Now, when you think of a lemonade stand, you probably think of a little table with a hand-drawn sign and a pitcher of lemonade. And you probably think of one or two kids sitting, anxiously waiting for their neighbors to stop by to buy some overpriced lemonade. But Joseph approached the lemonade stand with a different mentality. This wasn’t going to be a one-day venture. It was going to be a business, and it was going to succeed.
So Joseph began, with a lemonade stand that looked a bit like the one I just described. He offered lemonade, bottled water, granola bars, and Pop-Ice popsicles. His setup included a folding table, a jar for money, and a handwritten sign on orange poster board because that’s what was available at the time. But in his mind, he saw something bigger just around the corner.
In no time, Joseph’s younger sisters became interested in making a few dollars. So he hired them, and paid them to run the stand while he took care of management and strategy. He made more signs and bigger signs to get people’s attention and get them thirsty well before they reached the stand. He started selling more products, including chips and soda which they dropped due to low margins. They added size options to their lemonade. They now sell popcorn multiple flavors, cookies, and just about anything that a tired visitor might like after a four-mile hike.
Along the way, Joseph has worked with his younger siblings to improve their work skills. He has actively worked on developing his own management skills. He established a presence in social media using both Facebook and Google Plus.
Today, he still sets up his stand on many Saturdays and some weekdays from May through October as well as on major holidays. His younger siblings mostly run the stand so his time can be spent managing the stand and on other projects.
Again, I don’t write about this because my friend, Joseph, started the most lucrative business ever at the age of 12. I happen to know that was never his goal. I’m not suggesting that you should open a lemonade stand.
What I am suggesting is that if you want to start a business, if you want to earn some income, there are ways to do it. Take an idea as simple as Joseph’s lemonade stand, and run with it. Joseph was successful with the lemonade stand because he recognized that he had a unique opportunity on the street where he lived. But nobody else on his street recognized that opportunity. Only he did.

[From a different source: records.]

(* ===== verification/CommitCrash.v ===== *)
(** * After a loss of power

    What [commit_deletes] leaves behind, seen by the next process: the files a
    working storage holds once power is back, each with something the medium may
    hold, load as the old snapshot or as the complete new one. *)

From S2P Require Import Prelude Bytes StableSort Text OrdMap RowId Storage Json Arrow Schema Manifest.
From S2P Require Import RowGroupMeta CommitDelta MutationWal Gc BTreeIndex SecondaryIndex DatabaseCatalog.
From S2P Require Import Commit Disk CommitSafe CommitDurable CommitAtomic.
From Stdlib Require Import Ascii String.

#[local] Open Scope list_scope.
#[local] Open Scope Z_scope.

Section crash.
Context `{!Sha256, !SerdeJson, !SerdeJsonLaws, !HashOrder, !Hex, !HexEncode, !Rkyv}
  {B : Type} `{!RoaringBitmap B} {St : Type} `{!Storage St, !DiskState St, !DiskLaws St}
  {St2 : Type} `{!Storage St2, !StorageLaws St2}.
Implicit Types (s : St) (t : St2).

Lemma load_checkpoint_ok table n b m t :
  clean table → 0 < n → in_u64 n → files t !! pointer_path table = Some (pointer_bytes n) →
  files t !! manifest_path table n = Some b → from_slice b = Some m → verify_checksum m = true →
  load_checkpoint_manifest table t = (Ok (n, m), t).
Proof.
  intros Ht Hn0 Hn Hp Hb Hm Hv. pose proof (clean_validate _ (pointer_path_clean table Ht)) as Hpp.
  unfold load_checkpoint_manifest. rewrite (m_bind_ok _ _ _ _ _ (st_exists_spec _ _ t Hpp)).
  rewrite Hp, bool_decide_eq_true_2 by done. cbn [negb].
  rewrite (m_try_eq _ _ _ _ _ (st_read_spec _ _ t Hpp)). unfold read_result. rewrite Hp. cbn [of_option].
  destruct (pointer_parses n Hn) as (p&->&->). destruct (Z.eqb_spec n 0); [lia|].
  unfold load_pointed. fold (manifest_path table n).
  assert (read_manifest_validated (manifest_path table n) t = (Ok m, t)) as E.
  { unfold read_manifest_validated.
    rewrite (m_bind_ok _ _ t b t) by (rewrite st_read_clean by (by apply manifest_path_clean);
      unfold read_result; by rewrite Hb).
    unfold parse_manifest. rewrite (m_bind_ok _ _ t m t) by (by rewrite Hm). by rewrite Hv. }
  by rewrite (m_try_eq _ _ _ _ _ E).
Qed.

(** The process dies in the state [s]; what comes up is a working storage that
    holds, of every file, what it held or, if power was lost too, something the
    medium may hold. *)
Definition comes_up s t : Prop :=
  ∀ p, files t !! p = disk_files s !! p ∨ disk_after s p (files t !! p).
Lemma settled_up s t p b : comes_up s t → settled s p b → files t !! p = Some b.
Proof. intros Hup (Hf&_&Hs). destruct (Hup p) as [->|?]; auto. Qed.
Lemma between_up s t p b b' :
  comes_up s t → between s p b b' → files t !! p = Some b ∨ files t !! p = Some b'.
Proof. intros Hup [Hf Hs]. destruct (Hup p) as [->|?]; auto. Qed.

Section recovery.
Context (table : string) (n : u64) (m : Manifest) (by_fragment : gmap Z (list u32)).

(** The delete as a reader of the recovered storage sees it: every entry carries
    the union of its old and new offsets, every new deletion file and tombstone
    delta is there, and nothing else of the snapshot changed. *)
Record recovered (fs fs2 : gmap string bytes) (m' : Manifest) : Prop := {
  rv_entries : Forall2 (entry_deleted (B:=B) table by_fragment fs) (mf_row_groups m) (mf_row_groups m');
  rv_deletions : Forall (del_written (B:=B) table by_fragment (λ p b, fs2 !! p = Some b) fs) (mf_row_groups m);
  rv_generations : ∃ catalog, catalog_of fs = Some catalog ∧
    let ids := deleted_row_ids table m by_fragment fs in
    mf_index_generations m'
      = (if is_empty ids then mf_index_generations m
         else tombstone_refs table (n + 1) (mf_index_generations m) (dc_indexes catalog))
    ∧ (ids ≠ [] → ∀ name e, (name, e) ∈ dc_indexes catalog → tombstoned table e = true →
         is_Some (mf_index_generations m !! name) →
         fs2 !! (table +:+ "/" +:+ TombstoneDelta_versioned_filename name (n + 1)) = Some (delta_bytes ids));
  rv_same : mf_sequence m' = n + 1 ∧ mf_schema_id m' = mf_schema_id m
    ∧ mf_row_counts m' = mf_row_counts m ∧ mf_partition_values m' = mf_partition_values m
    ∧ mf_next_row_id m' = mf_next_row_id m ∧ mf_next_fragment_id m' = mf_next_fragment_id m
    ∧ mf_rowindex_generation m' = mf_rowindex_generation m;
}.

Lemma new_manifest_wf env d parent fs :
  in_u64 (n + 1) → manifest_wf m →
  (∀ e dv offsets, e ∈ mf_row_groups m → current_dv (B:=B) table fs e = Some dv →
     offsets_for by_fragment (rg_fragment_id e) = Some offsets →
     in_u64 (cardinality (union_offsets dv offsets))) →
  Forall2 (entry_deleted (B:=B) table by_fragment fs) (mf_row_groups m) (sd_row_groups d) →
  manifest_wf (new_manifest env n m d parent).
Proof.
  intros Hn (_&_&?&?&?&Hrg&?&?) Hcard He. unfold manifest_wf, new_manifest. cbn.
  split_and!; try done. apply Forall_forall. intros e' [i Hi]%list_elem_of_lookup.
  destruct (Forall2_lookup_r _ _ _ _ _ He Hi) as (e&Hie&Hd). pose proof (list_elem_of_lookup_2 _ _ _ Hie) as Hin.
  rewrite Forall_forall in Hrg. destruct (Hrg e Hin) as [Hid Hc]. unfold entry_deleted in Hd.
  destruct (offsets_for by_fragment (rg_fragment_id e)) as [o|] eqn:Eo; [|by subst].
  destruct Hd as (dv&v&Hdv&_&->). split; [done|]. by eapply (Hcard e).
Qed.

Lemma recovered_new s s' t d env parent :
  comes_up s' t → staged_ok (B:=B) table m (n + 1) by_fragment (disk_files s) d s' →
  recovered (disk_files s) (files t) (new_manifest env n m d parent).
Proof.
  intros Hup [He (cat&Hcat&Hg&Hs) Hd _ _]. constructor; [done| | |done].
  - eapply Forall_impl; [exact Hd|]. intros e Hw offsets dv v ???. eapply settled_up; [done|by apply Hw].
  - exists cat. split; [done|]. split; [done|]. intros Hne name e ???. eapply settled_up; [done|].
    by apply (Hs Hne name e).
Qed.

End recovery.

End crash.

So what opportunities exist for you? Where can you add value? What can you offer that the people you have access to might want?
If you think like this, like Joseph, then you’re thinking like an entrepreneur. If you act like Joseph, if you get up and make something happen, then you are an entrepreneur. There will always be a reason to not act on your ideas and opportunities. But entrepreneurs find a way to make their ideas them work anyway.
So my challenge to you is to be like Joseph. Be an entrepreneur. Start something. Manage the risk. If you’re nervous, start small. But start.
Be an entrepreneur. Be like my friend Joseph.